▸ WORK INSTRUCTION
The lines from the start of the records through the one containing "value t _ Hmk." are to be transcribed exactly, and nothing else.
>>>>
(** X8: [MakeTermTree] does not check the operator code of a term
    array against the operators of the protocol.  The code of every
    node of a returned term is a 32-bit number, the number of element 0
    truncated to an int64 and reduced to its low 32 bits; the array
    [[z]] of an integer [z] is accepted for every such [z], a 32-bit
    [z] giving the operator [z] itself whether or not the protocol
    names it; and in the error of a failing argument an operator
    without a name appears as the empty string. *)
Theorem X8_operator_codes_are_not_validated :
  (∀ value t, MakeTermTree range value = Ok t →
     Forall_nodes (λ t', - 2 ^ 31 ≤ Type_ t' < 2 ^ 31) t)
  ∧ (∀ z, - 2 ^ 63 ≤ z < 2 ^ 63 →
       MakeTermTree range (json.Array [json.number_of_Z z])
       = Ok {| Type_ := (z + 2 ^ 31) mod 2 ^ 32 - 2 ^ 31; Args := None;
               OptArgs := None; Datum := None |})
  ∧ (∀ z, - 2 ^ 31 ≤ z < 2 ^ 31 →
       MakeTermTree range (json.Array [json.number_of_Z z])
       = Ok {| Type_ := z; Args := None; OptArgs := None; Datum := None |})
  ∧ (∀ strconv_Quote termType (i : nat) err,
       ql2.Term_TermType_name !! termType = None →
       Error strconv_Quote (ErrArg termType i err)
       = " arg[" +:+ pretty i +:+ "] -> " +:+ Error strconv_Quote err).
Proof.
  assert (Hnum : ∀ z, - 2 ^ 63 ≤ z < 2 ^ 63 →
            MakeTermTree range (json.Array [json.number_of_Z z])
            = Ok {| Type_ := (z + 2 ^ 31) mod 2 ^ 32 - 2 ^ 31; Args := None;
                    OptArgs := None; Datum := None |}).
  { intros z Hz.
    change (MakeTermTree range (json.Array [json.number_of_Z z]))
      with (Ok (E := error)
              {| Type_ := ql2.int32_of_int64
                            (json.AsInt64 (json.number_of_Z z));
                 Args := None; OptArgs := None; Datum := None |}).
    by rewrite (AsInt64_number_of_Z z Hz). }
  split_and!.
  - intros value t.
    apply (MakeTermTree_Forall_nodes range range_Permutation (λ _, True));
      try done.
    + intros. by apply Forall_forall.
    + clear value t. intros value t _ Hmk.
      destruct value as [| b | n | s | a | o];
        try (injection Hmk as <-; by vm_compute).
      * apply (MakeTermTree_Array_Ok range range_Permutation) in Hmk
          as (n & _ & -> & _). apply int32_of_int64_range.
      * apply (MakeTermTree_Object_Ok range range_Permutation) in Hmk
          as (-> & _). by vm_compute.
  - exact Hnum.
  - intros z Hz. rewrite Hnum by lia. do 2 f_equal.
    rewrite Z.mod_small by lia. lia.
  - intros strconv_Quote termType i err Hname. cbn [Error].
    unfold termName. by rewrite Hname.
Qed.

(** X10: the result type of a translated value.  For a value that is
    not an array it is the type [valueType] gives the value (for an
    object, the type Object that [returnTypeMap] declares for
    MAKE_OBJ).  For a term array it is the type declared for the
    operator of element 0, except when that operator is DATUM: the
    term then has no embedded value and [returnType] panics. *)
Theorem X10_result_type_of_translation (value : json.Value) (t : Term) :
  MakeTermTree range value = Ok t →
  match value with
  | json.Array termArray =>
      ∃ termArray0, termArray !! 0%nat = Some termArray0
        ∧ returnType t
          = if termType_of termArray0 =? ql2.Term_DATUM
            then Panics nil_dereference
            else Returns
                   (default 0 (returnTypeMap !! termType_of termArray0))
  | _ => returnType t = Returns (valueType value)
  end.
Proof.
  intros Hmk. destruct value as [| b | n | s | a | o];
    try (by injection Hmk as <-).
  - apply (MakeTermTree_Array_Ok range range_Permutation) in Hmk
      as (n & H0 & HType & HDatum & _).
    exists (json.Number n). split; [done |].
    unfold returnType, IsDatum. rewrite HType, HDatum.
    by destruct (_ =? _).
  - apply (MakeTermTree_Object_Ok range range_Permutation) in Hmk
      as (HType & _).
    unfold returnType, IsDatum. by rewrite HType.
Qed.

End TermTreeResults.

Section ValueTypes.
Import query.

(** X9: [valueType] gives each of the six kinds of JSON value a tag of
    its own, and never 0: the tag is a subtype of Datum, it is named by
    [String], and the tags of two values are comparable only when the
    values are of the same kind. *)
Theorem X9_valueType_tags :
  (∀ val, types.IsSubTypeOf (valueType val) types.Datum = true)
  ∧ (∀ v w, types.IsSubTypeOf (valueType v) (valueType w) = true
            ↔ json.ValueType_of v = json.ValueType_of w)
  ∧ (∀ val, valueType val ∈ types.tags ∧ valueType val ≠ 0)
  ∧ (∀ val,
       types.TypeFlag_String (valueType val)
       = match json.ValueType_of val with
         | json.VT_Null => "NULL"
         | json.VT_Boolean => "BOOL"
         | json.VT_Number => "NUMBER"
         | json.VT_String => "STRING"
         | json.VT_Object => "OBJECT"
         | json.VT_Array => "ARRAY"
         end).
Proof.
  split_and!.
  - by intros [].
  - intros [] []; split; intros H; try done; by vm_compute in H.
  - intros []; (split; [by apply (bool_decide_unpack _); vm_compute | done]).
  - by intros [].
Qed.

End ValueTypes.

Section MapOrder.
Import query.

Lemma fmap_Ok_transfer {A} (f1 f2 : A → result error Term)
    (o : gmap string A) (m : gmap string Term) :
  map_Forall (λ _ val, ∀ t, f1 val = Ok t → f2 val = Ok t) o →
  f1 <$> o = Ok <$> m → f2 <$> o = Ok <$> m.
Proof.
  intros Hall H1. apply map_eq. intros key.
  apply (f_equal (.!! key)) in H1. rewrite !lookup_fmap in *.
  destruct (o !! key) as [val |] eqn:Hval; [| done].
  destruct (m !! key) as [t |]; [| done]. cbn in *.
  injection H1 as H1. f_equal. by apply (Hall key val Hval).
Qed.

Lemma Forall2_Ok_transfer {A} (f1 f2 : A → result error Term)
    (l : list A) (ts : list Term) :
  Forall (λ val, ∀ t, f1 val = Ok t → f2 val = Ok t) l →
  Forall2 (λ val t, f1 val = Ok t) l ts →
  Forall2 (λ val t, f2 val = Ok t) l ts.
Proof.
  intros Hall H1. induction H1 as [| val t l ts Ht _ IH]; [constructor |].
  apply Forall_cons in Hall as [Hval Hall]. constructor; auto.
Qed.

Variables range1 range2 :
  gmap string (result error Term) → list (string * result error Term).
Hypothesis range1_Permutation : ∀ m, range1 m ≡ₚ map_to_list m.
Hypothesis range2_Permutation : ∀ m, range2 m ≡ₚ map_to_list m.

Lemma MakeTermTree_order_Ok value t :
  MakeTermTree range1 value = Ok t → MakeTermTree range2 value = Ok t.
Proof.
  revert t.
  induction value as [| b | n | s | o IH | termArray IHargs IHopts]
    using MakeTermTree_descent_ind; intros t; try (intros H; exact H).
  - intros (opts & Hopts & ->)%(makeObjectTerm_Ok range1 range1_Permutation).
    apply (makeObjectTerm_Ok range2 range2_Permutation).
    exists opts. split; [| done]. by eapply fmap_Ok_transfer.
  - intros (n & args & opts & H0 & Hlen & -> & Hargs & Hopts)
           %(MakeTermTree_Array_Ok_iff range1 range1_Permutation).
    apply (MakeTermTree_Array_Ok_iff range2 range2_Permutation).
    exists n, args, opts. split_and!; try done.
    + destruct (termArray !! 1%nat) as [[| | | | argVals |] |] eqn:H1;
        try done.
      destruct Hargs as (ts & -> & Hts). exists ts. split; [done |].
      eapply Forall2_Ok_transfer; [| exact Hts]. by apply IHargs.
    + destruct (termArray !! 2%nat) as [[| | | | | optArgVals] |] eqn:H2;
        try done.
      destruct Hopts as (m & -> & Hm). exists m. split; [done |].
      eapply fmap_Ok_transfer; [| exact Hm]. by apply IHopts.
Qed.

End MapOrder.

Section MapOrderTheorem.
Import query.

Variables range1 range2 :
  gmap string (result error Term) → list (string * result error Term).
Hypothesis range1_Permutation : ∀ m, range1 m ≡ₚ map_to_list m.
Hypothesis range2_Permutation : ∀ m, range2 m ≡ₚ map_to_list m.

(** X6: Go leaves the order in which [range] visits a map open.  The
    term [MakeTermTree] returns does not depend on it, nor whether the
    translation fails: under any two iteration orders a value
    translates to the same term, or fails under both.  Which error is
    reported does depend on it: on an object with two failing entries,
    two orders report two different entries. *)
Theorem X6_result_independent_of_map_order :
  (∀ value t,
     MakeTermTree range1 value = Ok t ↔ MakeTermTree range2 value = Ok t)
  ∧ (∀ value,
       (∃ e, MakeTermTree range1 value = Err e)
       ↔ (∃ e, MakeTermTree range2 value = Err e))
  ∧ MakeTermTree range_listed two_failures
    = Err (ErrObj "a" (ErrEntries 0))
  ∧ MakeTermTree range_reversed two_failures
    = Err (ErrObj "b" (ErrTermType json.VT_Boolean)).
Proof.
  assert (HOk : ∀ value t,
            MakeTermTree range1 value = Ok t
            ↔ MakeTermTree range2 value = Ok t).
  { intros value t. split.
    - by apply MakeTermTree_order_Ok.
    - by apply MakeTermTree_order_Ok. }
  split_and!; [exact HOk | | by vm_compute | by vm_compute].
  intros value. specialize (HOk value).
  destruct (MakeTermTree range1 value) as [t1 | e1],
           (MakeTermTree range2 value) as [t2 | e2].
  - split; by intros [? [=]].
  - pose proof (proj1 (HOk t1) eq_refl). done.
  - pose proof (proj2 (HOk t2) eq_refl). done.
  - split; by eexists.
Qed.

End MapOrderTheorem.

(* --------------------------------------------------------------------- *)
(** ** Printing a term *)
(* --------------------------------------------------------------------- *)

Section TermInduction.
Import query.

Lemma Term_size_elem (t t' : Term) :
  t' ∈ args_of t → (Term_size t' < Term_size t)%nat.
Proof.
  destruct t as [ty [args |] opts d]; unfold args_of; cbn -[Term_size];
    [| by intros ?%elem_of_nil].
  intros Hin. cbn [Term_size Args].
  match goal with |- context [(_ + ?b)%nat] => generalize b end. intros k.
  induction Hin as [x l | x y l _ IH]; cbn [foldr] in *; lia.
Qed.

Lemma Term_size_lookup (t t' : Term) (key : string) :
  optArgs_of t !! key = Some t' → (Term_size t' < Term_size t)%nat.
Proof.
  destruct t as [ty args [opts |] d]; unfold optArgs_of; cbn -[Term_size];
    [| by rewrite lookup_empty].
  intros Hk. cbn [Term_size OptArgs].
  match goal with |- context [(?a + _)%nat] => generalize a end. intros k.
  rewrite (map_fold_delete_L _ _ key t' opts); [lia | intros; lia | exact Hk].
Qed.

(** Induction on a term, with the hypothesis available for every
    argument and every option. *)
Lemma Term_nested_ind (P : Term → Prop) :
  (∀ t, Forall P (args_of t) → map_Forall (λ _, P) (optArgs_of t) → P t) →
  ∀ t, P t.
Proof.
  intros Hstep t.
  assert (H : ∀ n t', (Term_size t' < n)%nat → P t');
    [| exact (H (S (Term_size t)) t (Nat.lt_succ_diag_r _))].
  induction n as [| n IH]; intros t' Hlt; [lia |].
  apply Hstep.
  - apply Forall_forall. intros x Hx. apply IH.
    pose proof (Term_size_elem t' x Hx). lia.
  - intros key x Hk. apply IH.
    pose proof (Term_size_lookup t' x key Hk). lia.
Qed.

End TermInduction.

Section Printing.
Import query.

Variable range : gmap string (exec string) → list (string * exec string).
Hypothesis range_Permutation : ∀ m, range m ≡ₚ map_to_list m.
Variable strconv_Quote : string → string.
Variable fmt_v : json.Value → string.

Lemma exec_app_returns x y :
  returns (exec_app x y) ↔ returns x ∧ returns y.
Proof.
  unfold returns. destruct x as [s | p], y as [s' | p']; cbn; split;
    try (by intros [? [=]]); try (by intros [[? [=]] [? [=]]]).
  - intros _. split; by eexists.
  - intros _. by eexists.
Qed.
<<<<
▸ RESPONSE
(** X8: [MakeTermTree] does not check the operator code of a term
    array against the operators of the protocol.  The code of every
    node of a returned term is a 32-bit number, the number of element 0
    truncated to an int64 and reduced to its low 32 bits; the array
    [[z]] of an integer [z] is accepted for every such [z], a 32-bit
    [z] giving the operator [z] itself whether or not the protocol
    names it; and in the error of a failing argument an operator
    without a name appears as the empty string. *)
Theorem X8_operator_codes_are_not_validated :
  (∀ value t, MakeTermTree range value = Ok t →
     Forall_nodes (λ t', - 2 ^ 31 ≤ Type_ t' < 2 ^ 31) t)
  ∧ (∀ z, - 2 ^ 63 ≤ z < 2 ^ 63 →
       MakeTermTree range (json.Array [json.number_of_Z z])
       = Ok {| Type_ := (z + 2 ^ 31) mod 2 ^ 32 - 2 ^ 31; Args := None;
               OptArgs := None; Datum := None |})
  ∧ (∀ z, - 2 ^ 31 ≤ z < 2 ^ 31 →
       MakeTermTree range (json.Array [json.number_of_Z z])
       = Ok {| Type_ := z; Args := None; OptArgs := None; Datum := None |})
  ∧ (∀ strconv_Quote termType (i : nat) err,
       ql2.Term_TermType_name !! termType = None →
       Error strconv_Quote (ErrArg termType i err)
       = " arg[" +:+ pretty i +:+ "] -> " +:+ Error strconv_Quote err).
Proof.
  assert (Hnum : ∀ z, - 2 ^ 63 ≤ z < 2 ^ 63 →
            MakeTermTree range (json.Array [json.number_of_Z z])
            = Ok {| Type_ := (z + 2 ^ 31) mod 2 ^ 32 - 2 ^ 31; Args := None;
                    OptArgs := None; Datum := None |}).
  { intros z Hz.
    change (MakeTermTree range (json.Array [json.number_of_Z z]))
      with (Ok (E := error)
              {| Type_ := ql2.int32_of_int64
                            (json.AsInt64 (json.number_of_Z z));
                 Args := None; OptArgs := None; Datum := None |}).
    by rewrite (AsInt64_number_of_Z z Hz). }
  split_and!.
  - intros value t.
    apply (MakeTermTree_Forall_nodes range range_Permutation (λ _, True));
      try done.
    + intros. by apply Forall_forall.
    + clear value t. intros value t _ Hmk.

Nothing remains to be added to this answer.